Practical suggestions:
YES, try to negotiate incompletes with your profs; YES, talk to your advisor; script-wise, say something along the lines of having a moment of being overwhelmed during the semester (without going into details) and simply explain that the getting behind on assignments just snowballed on you. I'm not sure what the terms of your type of scholarship is, but I agree with Hops - they know you CAN perform, so the worst that can happen if you ask them for help w/support resources would be a "sorry, no, we don't do that".
You are not BAD, not necessarily depressed & anxious - beyond your control, because you're struggling with things at the moment. Everyone I know - including me - is struggling with things. It's all relative, dear. That's the problem with labels; they don't describe degrees of a thing - you either are or you aren't.

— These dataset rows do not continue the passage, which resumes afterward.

(** ** The provider *)

(** The exporters that were made, in order. *)
Definition made_exporter (e : event xresp) : option exportSignal :=
  match e with existT (NewExporter signal _ _) None => Some signal | _ => None end.
Definition made (tr : list (event xresp)) : list exportSignal := omap made_exporter tr.

Definition shut_exporter (e : event xresp) : option exportSignal :=
  match e with existT (ShutdownExporter signal) _ => Some signal | _ => None end.

Section Providers.
Context `{Unicode} (lookup : string -> option string) (export : option ExportConfig).

(** The provider keeps the exporters made so far. *)
Definition keeps (before : Provider) (tr : list (event xresp)) (after : Provider) : Prop :=
  pv_Shutdown after = pv_Shutdown before ++ made tr
  /\ pv_Enabled after = (pv_Enabled before || negb (bool_decide (made tr = []))).

Lemma trace_exporter_keeps endpoint p tr p' problems : iruns (trace_exporter lookup export endpoint p) tr (p', problems) -> keeps p tr p'.
Proof.
  unfold trace_exporter, newExporter, xask, keeps. intros Hr. destruct (match export with Some _ => _ | None => _ end) as [protocol|e].
  - apply iruns_inv in Hr as (r & t & -> & Hr). cbn [ibind] in Hr. apply iruns_inv in Hr as [-> Hr].
    destruct r; injection Hr as -> ->; simpl; by rewrite ?app_nil_r, ?orb_false_r, ?orb_true_r.
  - inv_runs. by rewrite app_nil_r, orb_false_r.
Qed.

Lemma metric_exporter_keeps endpoint p tr p' problems : iruns (metric_exporter lookup export endpoint p) tr (p', problems) -> keeps p tr p'.
Proof.
  unfold metric_exporter, newExporter, xask, keeps. intros Hr.
  destruct (match export with Some x => Ok (xc_Protocol x) | None => _ end) as [protocol|e];
    [|inv_runs; by rewrite app_nil_r, orb_false_r].
  destruct (match export with Some x => Ok (xc_MetricExportInterval x) | None => _ end) as [interval|e];
    [|inv_runs; by rewrite app_nil_r, orb_false_r].
  destruct (match export with Some x => Ok (xc_MetricExportTimeout x) | None => _ end) as [timeout|e];
    [|inv_runs; by rewrite app_nil_r, orb_false_r].
  apply iruns_inv in Hr as (r & t & -> & Hr). cbn [ibind] in Hr. destruct r as [e|].
  - inv_runs. by rewrite app_nil_r, orb_false_r.
  - apply iruns_inv in Hr as ([] & t' & -> & Hr). cbn [ibind] in Hr. apply iruns_inv in Hr as [-> Hr].
    injection Hr as -> ->. simpl. by rewrite orb_true_r.
Qed.

Lemma made_app tr1 tr2 : made (tr1 ++ tr2) = made tr1 ++ made tr2.
Proof. unfold made. apply omap_app. Qed.

Lemma keeps_trans p1 t1 p2 t2 p3 : keeps p1 t1 p2 -> keeps p2 t2 p3 -> keeps p1 (t1 ++ t2) p3.
Proof.
  unfold keeps. intros [-> ->] [-> ->]. rewrite made_app, app_assoc. split; [done|]. rewrite <- orb_assoc. f_equal.
  destruct (made t1), (made t2); simpl; done.
Qed.

Lemma create_instruments_makes_none table tr e : iruns (create_instruments table) tr e -> made tr = [].
Proof.
  revert tr. induction table as [|[[kind name] unit] table IH]; intros tr Hr; cbn [create_instruments] in Hr; [by inv_runs|].
  unfold xask in Hr. apply iruns_inv in Hr as (r & t & -> & Hr). cbn [ibind] in Hr. destruct r; [by inv_runs|]. simpl. by apply IH.
Qed.

Lemma build_provider_keeps traces metrics problems tr p problems' :
  iruns (build_provider lookup export traces metrics problems) tr (p, problems') -> keeps (mkProvider false [] false) tr p.
Proof.
  unfold build_provider. intros (t1 & u1 & [p1 e1] & H1 & Hr & ->)%iruns_bind_inv.
  apply iruns_bind_inv in Hr as (t2 & u2 & [p2 e2] & H2 & Hr & ->). cbn [fst snd] in *.
  apply iruns_bind_inv in Hr as (t3 & u3 & recorder & H3 & Hr & ->). unfold newRecorder in H3. apply create_instruments_makes_none in H3.
  assert (Hk : keeps (mkProvider false [] false) (t1 ++ t2) p2).
  { assert (Hnone : forall q, keeps q [] q) by (intros q; split; simpl; by rewrite ?app_nil_r, ?orb_false_r).
    eapply keeps_trans; [destruct traces; [by eapply trace_exporter_keeps|inv_runs; apply Hnone]|].
    destruct metrics; [by eapply metric_exporter_keeps|inv_runs; apply Hnone]. }
  assert (Hrest : made u3 = [] /\ pv_Shutdown p = pv_Shutdown p2 /\ pv_Enabled p = pv_Enabled p2).
  { destruct recorder as [e|]; [by inv_runs|]. cbn [pv_Enabled] in Hr. destruct (pv_Enabled p2); [|by inv_runs].
    unfold xask in Hr. apply iruns_inv in Hr as (probed & t4 & -> & Hr). cbn [ibind] in Hr. destruct probed as [e|].
    - apply iruns_inv in Hr as ([] & t5 & -> & Hr). cbn [ibind] in Hr. by inv_runs.
    - cbn [ibind] in Hr. by inv_runs. }
  destruct Hrest as (Hm & Hs & He). unfold keeps in *. rewrite !made_app, H3, Hm, !app_nil_r, Hs, He, <- made_app. done.
Qed.

Lemma NewFromEnv_keeps host version tr p problems :
  iruns (NewFromEnv lookup export host version) tr (p, problems) -> keeps (mkProvider false [] false) tr p.
Proof.
  unfold NewFromEnv. intros Hr. destruct (_ || _); [by inv_runs|]. destruct export as [x|] eqn:Hx.
  - destruct (_ && _); [by inv_runs|]. rewrite <- Hx in Hr. by eapply build_provider_keeps.
  - destruct (sdkDisabled lookup) as [[]|e]; [by inv_runs| |by inv_runs].
    destruct (_ && _); [by inv_runs|]. rewrite <- Hx in Hr. by eapply build_provider_keeps.
Qed.
End Providers.

Lemma shutdown_calls exporters tr errs : iruns (shutdown_exporters exporters) tr errs -> map shut_exporter tr = map Some exporters.
Proof.
  revert tr errs. induction exporters as [|s exporters IH]; intros tr errs Hr; cbn [shutdown_exporters] in Hr; [by inv_runs|].
  unfold xask in Hr. apply iruns_inv in Hr as (r & t & -> & Hr). cbn [ibind] in Hr.
  apply iruns_bind_inv in Hr as (t1 & t2 & es & H1 & Hr & ->). apply iruns_inv in Hr as [-> _]. rewrite app_nil_r. simpl. f_equal. by eapply IH.
Qed.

Everyone in an academic situation, including faculty & staff, have a degree of "fear of failure". Students worry over grades, completing work (you'd be surprised how many incompletes there are every semester even when things are "normal"). Faculty worry over student/dept performances reviews. Staff are also subject to reviews. Seems everyone in that environment is being measured, graded, held up to some ideal standard which is NEVER clearly defiined.
Some of that fear of failure's usefulness, is supposed to be motivation. LOLOLOL. But there are ways it's counterproductive. I know my way; you have yours. It's time to take your lemons, and make some lemonade. And then DRINK it... and enjoy it. It's not going to make you happy all the time (such a thing doesn't exist) but it WILL make you happy and relieved to have dealt with the current situation constructively - obstacle was bigger in your imagination than reality - and clear that obligation and move on with simple joys. Daily doses of this or that, that you enjoy. At least for a little while.
IME, happiness is a state that simply happens to a person. It lasts a moment, a day, a week... it MIGHT be related to something in concrete life; it might be you simply let something go and now the sun is shining and colors bright... but it doesn't HAVE to be. There is no science of happiness. No system that works for everyone. Playing with rocks - heavy as they are - makes me happy. But not everyone enjoys physical work.
My definition of "happy" is usually more like contentedness, relaxed, working in the "flow", or having accomplished something that mattered to me; that I WANT. And I've slowly trained myself to take care of the things I dislike or make me uncomfortable, as soon as possible, as efficiently as possible... so I can go do the things I like or need, to take care of myself.
You're learning, even when you don't think you are.

Fret not; this will all be OK and you'll get past it.